*Directions for this task*: Using the records below, write out again exactly the lines that begin at the line containing "Definition is_digit (c" and end at the line containing "Fixpoint toUpperCase (s", and no other lines.

[Records excerpted from a collection]
--

(** * PanelRespuestasWhats: the client-side core of the admin panel

    A shallow embedding of the state store (StateManager, and Reentrant
    for subscribers that call the store while they are notified), the
    backend client's mappers (ApiService), the push-channel client
    (SocketService), the view-renderer routines the properties below are
    about (UIManager) and the controller's loading and message handling
    (WhatsAppAdminApp), followed by the properties.

    Conventions of the embedding.
    - JavaScript strings are [string]s, one code unit per character, so
      the code units are those below 256. [toLowerCase] stays within them;
      [toUpperCase] does not (the capital of y-diaeresis is U+0178), so its
      result is a sequence of code units as numbers.
    - Numbers that the code uses as integers (message ids, wire type codes,
      unread counters, pixel offsets) are [Z].
    - A property that may be [undefined] or [null] is an [option], which
      holds the two as one value; where the code prints such a value the
      text is not produced. A call that may throw returns a [Result].
    - Effects are explicit: the store carries its subscribers, the trace of
      subscriber invocations and the lines written with [console.error];
      the blob registry behind [URL.createObjectURL] is a list of blobs.
    - [console.log] output is not modelled. *)

From Stdlib Require Import List String Ascii ZArith Lia ZifyNat Bool Arith
  PeanoNat.
From Stdlib Require Import Sorted Permutation.
From Stdlib Require Import DecimalString DecimalNat.
Import ListNotations.

Local Open Scope string_scope.
Local Open Scope list_scope.

(* ===================================================================== *)
(** ** Results of calls that may throw *)
(* ===================================================================== *)

Inductive Result (A : Type) : Type :=
| Ok (a : A)
| Throw (error : string).

Arguments Ok {A} a.
Arguments Throw {A} error.

(* ===================================================================== *)
(** ** The platform: String.prototype, Array.prototype, atob *)
(* ===================================================================== *)

Module JS.

Definition code (c : ascii) : nat := nat_of_ascii c.

Definition in_range (lo hi : nat) (c : ascii) : bool :=
  (lo <=? code c)%nat && (code c <=? hi)%nat.

Definition is_upper (c : ascii) : bool := in_range 65 90 c.
Definition is_lower (c : ascii) : bool := in_range 97 122 c.
Definition is_digit (c : ascii) : bool := in_range 48 57 c.

(** The case mappings of [String.prototype] are the default ones of
    Unicode. Below 256 the code units with a lower case are A-Z, A-grave
    to O-diaeresis (192-214) and O-stroke to Thorn (216-222), whose small
    letter is 32 above; the multiplication sign (215) has none. *)
Definition lower_char (c : ascii) : ascii :=
  if in_range 65 90 c || in_range 192 214 c || in_range 216 222 c
  then ascii_of_nat (code c + 32) else c.

(** [s.toLowerCase()] *)
Fixpoint toLowerCase (s : string) : string :=
  match s with
  | EmptyString => EmptyString
  | String c r => String (lower_char c) (toLowerCase r)
  end.

(** ASCII lower case: A-Z alone. *)
Fixpoint ascii_lowercase (s : string) : string :=
  match s with
  | EmptyString => EmptyString
  | String c r =>
      String (if is_upper c then ascii_of_nat (code c + 32) else c)
             (ascii_lowercase r)
  end.

Fixpoint all_chars (p : ascii -> bool) (s : string) : bool :=
  match s with
  | EmptyString => true
  | String c r => p c && all_chars p r
  end.

(** The [type] of [new Blob(parts, { type })]: the type given in ASCII
    lower case, or the empty string when it holds a character outside
    U+0020 to U+007E. *)
Definition blob_type_of (type : string) : string :=
  if all_chars (in_range 32 126) type then ascii_lowercase type
  else EmptyString.

(** A string as the sequence of its code units. *)
Definition units (s : string) : list N :=
  map N_of_ascii (list_ascii_of_string s).

(** The upper case of a code unit below 256: the capital is 32 below for
    a-z, a-grave to o-diaeresis (224-246) and o-stroke to thorn (248-254);
    sharp s (223) gives "SS", the micro sign (181) gives the Greek capital
    mu (U+039C) and y-diaeresis (255) gives U+0178; the division sign
    (247) and every other code unit is kept. *)
Definition upper_units (c : ascii) : list N :=
  if in_range 97 122 c || in_range 224 246 c || in_range 248 254 c
  then [N.of_nat (code c - 32)]
  else if (code c =? 223)%nat then [83; 83]%N
  else if (code c =? 181)%nat then [924]%N
  else if (code c =? 255)%nat then [376]%N
  else [N.of_nat (code c)].

(** [s.toUpperCase()] *)
Fixpoint toUpperCase (s : string) : list N :=
  match s with
  | EmptyString => []
  | String c r => upper_units c ++ toUpperCase r
  end.

(** [s.startsWith(p)] *)
Fixpoint startsWith (s p : string) : bool :=
  match p, s with
  | EmptyString, _ => true
  | String _ _, EmptyString => false
  | String a p', String b s' => Ascii.eqb a b && startsWith s' p'
  end.

(** [s.includes(q)] *)
Fixpoint includes (s q : string) : bool :=
  startsWith s q ||
  match s with
  | EmptyString => false
  | String _ r => includes r q
  end.

(** White space as [String.prototype.trim] sees it, within one-byte code
    units: TAB, LF, VT, FF, CR, SPACE and NBSP. *)
Definition is_space (c : ascii) : bool :=
  match code c with
  | 9 | 10 | 11 | 12 | 13 | 32 | 160 => true
  | _ => false
  end.

Fixpoint trimStart (s : string) : string :=
  match s with
  | EmptyString => EmptyString
  | String c r => if is_space c then trimStart r else s
  end.

(** Drops the trailing white space: a character is kept when it is not
    white space or when something is kept after it. *)
Fixpoint trimEnd (s : string) : string :=
  match s with
  | EmptyString => EmptyString
  | String c r =>
      match trimEnd r with
      | EmptyString => if is_space c then EmptyString else String c EmptyString
      | r' => String c r'
      end
  end.

(** [s.trim()] *)
Definition trim (s : string) : string := trimEnd (trimStart s).

(** [s.split(sep)] for a one-character separator: the pieces between the
    separators, empty pieces included; the empty string gives one empty
    piece. *)
Fixpoint split (sep : ascii) (s : string) : list string :=
  match s with
  | EmptyString => [EmptyString]
  | String c r =>
      if Ascii.eqb c sep then EmptyString :: split sep r
      else match split sep r with
           | [] => [String c EmptyString]
           | t :: ts => String c t :: ts
           end
  end.

(** [s[0]]: [undefined] on the empty string. *)
Definition char0 (s : string) : option ascii :=
  match s with
  | EmptyString => None
  | String c _ => Some c
  end.

(** [xs.join('')] on an array of characters and [undefined]s: [undefined]
    joins as the empty string. *)
Fixpoint join_chars (xs : list (option ascii)) : string :=
  match xs with
  | [] => EmptyString
  | Some c :: r => String c (join_chars r)
  | None :: r => join_chars r
  end.

(** [s.substring(0, n)] and [s.slice(0, n)] for [n >= 0]. *)
Fixpoint take (n : nat) (s : string) : string :=
  match n, s with
  | O, _ => EmptyString
  | _, EmptyString => EmptyString
  | S n', String c r => String c (take n' r)
  end.

(** [xs.findIndex(p)]: the code tests the result with [index > -1]; the
    [-1] of JavaScript is [None] here. *)
Fixpoint findIndex {A : Type} (p : A -> bool) (xs : list A) : option nat :=
  match xs with
  | [] => None
  | x :: r => if p x then Some O else option_map S (findIndex p r)
  end.

(** [xs[i] = v] for an index inside the array. *)
Fixpoint set_index {A : Type} (i : nat) (v : A) (xs : list A) : list A :=
  match xs, i with
  | [], _ => []
  | _ :: r, O => v :: r
  | x :: r, S i' => x :: set_index i' v r
  end.

(** *** atob: the forgiving-base64 decoder of the HTML standard *)

Definition is_b64_char (c : ascii) : bool :=
  is_upper c || is_lower c || is_digit c
  || Ascii.eqb c "+"%char || Ascii.eqb c "/"%char.

(** The value of a character of the alphabet. *)
Definition sextet (c : ascii) : N :=
  if is_upper c then N.of_nat (code c - 65)
  else if is_lower c then N.of_nat (code c - 97 + 26)
  else if is_digit c then N.of_nat (code c - 48 + 52)
  else if Ascii.eqb c "+"%char then 62%N
  else 63%N.

(** ASCII white space as the decoder strips it: TAB, LF, FF, CR, SPACE. *)
Definition is_ascii_whitespace (c : ascii) : bool :=
  match code c with
  | 9 | 10 | 12 | 13 | 32 => true
  | _ => false
  end.

Definition byte_of (n : N) : ascii := ascii_of_N (N.modulo n 256).

(** Groups of four sextets give three bytes; a rest of three gives two
    bytes and a rest of two gives one (the surplus bits are dropped). *)
Fixpoint decode_sextets (xs : list N) : list ascii :=
  match xs with
  | a :: b :: c :: d :: r =>
      byte_of (a * 4 + b / 16)
      :: byte_of ((b mod 16) * 16 + c / 4)
      :: byte_of ((c mod 4) * 64 + d)
      :: decode_sextets r
  | [a; b; c] =>
      [byte_of (a * 4 + b / 16); byte_of ((b mod 16) * 16 + c / 4)]
  | [a; b] => [byte_of (a * 4 + b / 16)]
  | _ => []
  end.

Definition eq_sign : ascii := "="%char.

(** Removes one or two trailing [=]. *)
Definition strip_padding (data : list ascii) : list ascii :=
  match rev data with
  | p :: q :: r =>
      if Ascii.eqb p eq_sign then
        if Ascii.eqb q eq_sign then rev r else rev (q :: r)
      else data
  | [p] => if Ascii.eqb p eq_sign then [] else data
  | [] => data
  end.

(** [atob(s)]: [None] stands for the InvalidCharacterError it throws. The
    result is a binary string, one character per decoded byte. *)
Definition atob (s : string) : option string :=
  let data := filter (fun c => negb (is_ascii_whitespace c))
                     (list_ascii_of_string s) in
  let data := if (List.length data mod 4 =? 0)%nat then strip_padding data
              else data in
  if (List.length data mod 4 =? 1)%nat then None
  else if forallb is_b64_char data
       then Some (string_of_list_ascii (decode_sextets (map sextet data)))
       else None.

End JS.

(* ===================================================================== *)
(** ** Configuration (config.js) *)
(* ===================================================================== *)

Module CONFIG.

Record MessageType := {
  mt_from : string;
  mt_label : string;
  mt_color : string
}.

(** [CONFIG.MESSAGE_TYPES], an object keyed by the wire type codes. *)
Definition MESSAGE_TYPES : list (Z * MessageType) :=
  [ (1%Z, {| mt_from := "bot";   mt_label := "🤖 Bot";    mt_color := "out" |});
    (2%Z, {| mt_from := "them";  mt_label := "👤 Client"; mt_color := "in" |});
    (3%Z, {| mt_from := "bot";   mt_label := "🤖 AI";     mt_color := "out" |});
    (4%Z, {| mt_from := "admin"; mt_label := "👨‍💼 Admin";  mt_color := "out" |}) ].

(** [MESSAGE_TYPES[code]]: [None] is the [undefined] of a missing key. *)
Fixpoint lookup_type (table : list (Z * MessageType)) (code : Z)
  : option MessageType :=
  match table with
  | [] => None
  | (k, v) :: r => if Z.eqb k code then Some v else lookup_type r code
  end.

Definition DEFAULT_TAGS : list string := ["lead"; "fx"].

Definition TOAST_DURATION : Z := 1600.
Definition CONNECTION_RETRY_DELAY : Z := 5000.

Definition API_BASE : string :=
  "https://broadcast-system-d7ca773e62c8.herokuapp.com".

Definition SEND_INTERVENTION : string := "/m/send/to/single/number".

End CONFIG.

(* ===================================================================== *)
(** ** Data model *)
(* ===================================================================== *)

(** A value the code only tests for truthiness (the [interview] field of a
    conversation record). *)
Inductive JSValue :=
| Undefined
| Null
| JBool (b : bool)
| JNumber (z : Z)
| JString (s : string)
| JObject.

--

*Written answer*:
Definition is_digit (c : ascii) : bool := in_range 48 57 c.

(** The case mappings of [String.prototype] are the default ones of
    Unicode. Below 256 the code units with a lower case are A-Z, A-grave
    to O-diaeresis (192-214) and O-stroke to Thorn (216-222), whose small
    letter is 32 above; the multiplication sign (215) has none. *)
Definition lower_char (c : ascii) : ascii :=
  if in_range 65 90 c || in_range 192 214 c || in_range 216 222 c
  then ascii_of_nat (code c + 32) else c.

(** [s.toLowerCase()] *)
Fixpoint toLowerCase (s : string) : string :=
  match s with
  | EmptyString => EmptyString
  | String c r => String (lower_char c) (toLowerCase r)
  end.

(** ASCII lower case: A-Z alone. *)
Fixpoint ascii_lowercase (s : string) : string :=
  match s with
  | EmptyString => EmptyString
  | String c r =>
      String (if is_upper c then ascii_of_nat (code c + 32) else c)
             (ascii_lowercase r)
  end.

Fixpoint all_chars (p : ascii -> bool) (s : string) : bool :=
  match s with
  | EmptyString => true
  | String c r => p c && all_chars p r
  end.

(** The [type] of [new Blob(parts, { type })]: the type given in ASCII
    lower case, or the empty string when it holds a character outside
    U+0020 to U+007E. *)
Definition blob_type_of (type : string) : string :=
  if all_chars (in_range 32 126) type then ascii_lowercase type
  else EmptyString.

(** A string as the sequence of its code units. *)
Definition units (s : string) : list N :=
  map N_of_ascii (list_ascii_of_string s).

(** The upper case of a code unit below 256: the capital is 32 below for
    a-z, a-grave to o-diaeresis (224-246) and o-stroke to thorn (248-254);
    sharp s (223) gives "SS", the micro sign (181) gives the Greek capital
    mu (U+039C) and y-diaeresis (255) gives U+0178; the division sign
    (247) and every other code unit is kept. *)
Definition upper_units (c : ascii) : list N :=
  if in_range 97 122 c || in_range 224 246 c || in_range 248 254 c
  then [N.of_nat (code c - 32)]
  else if (code c =? 223)%nat then [83; 83]%N
  else if (code c =? 181)%nat then [924]%N
  else if (code c =? 255)%nat then [376]%N
  else [N.of_nat (code c)].

(** [s.toUpperCase()] *)
Fixpoint toUpperCase (s : string) : list N :=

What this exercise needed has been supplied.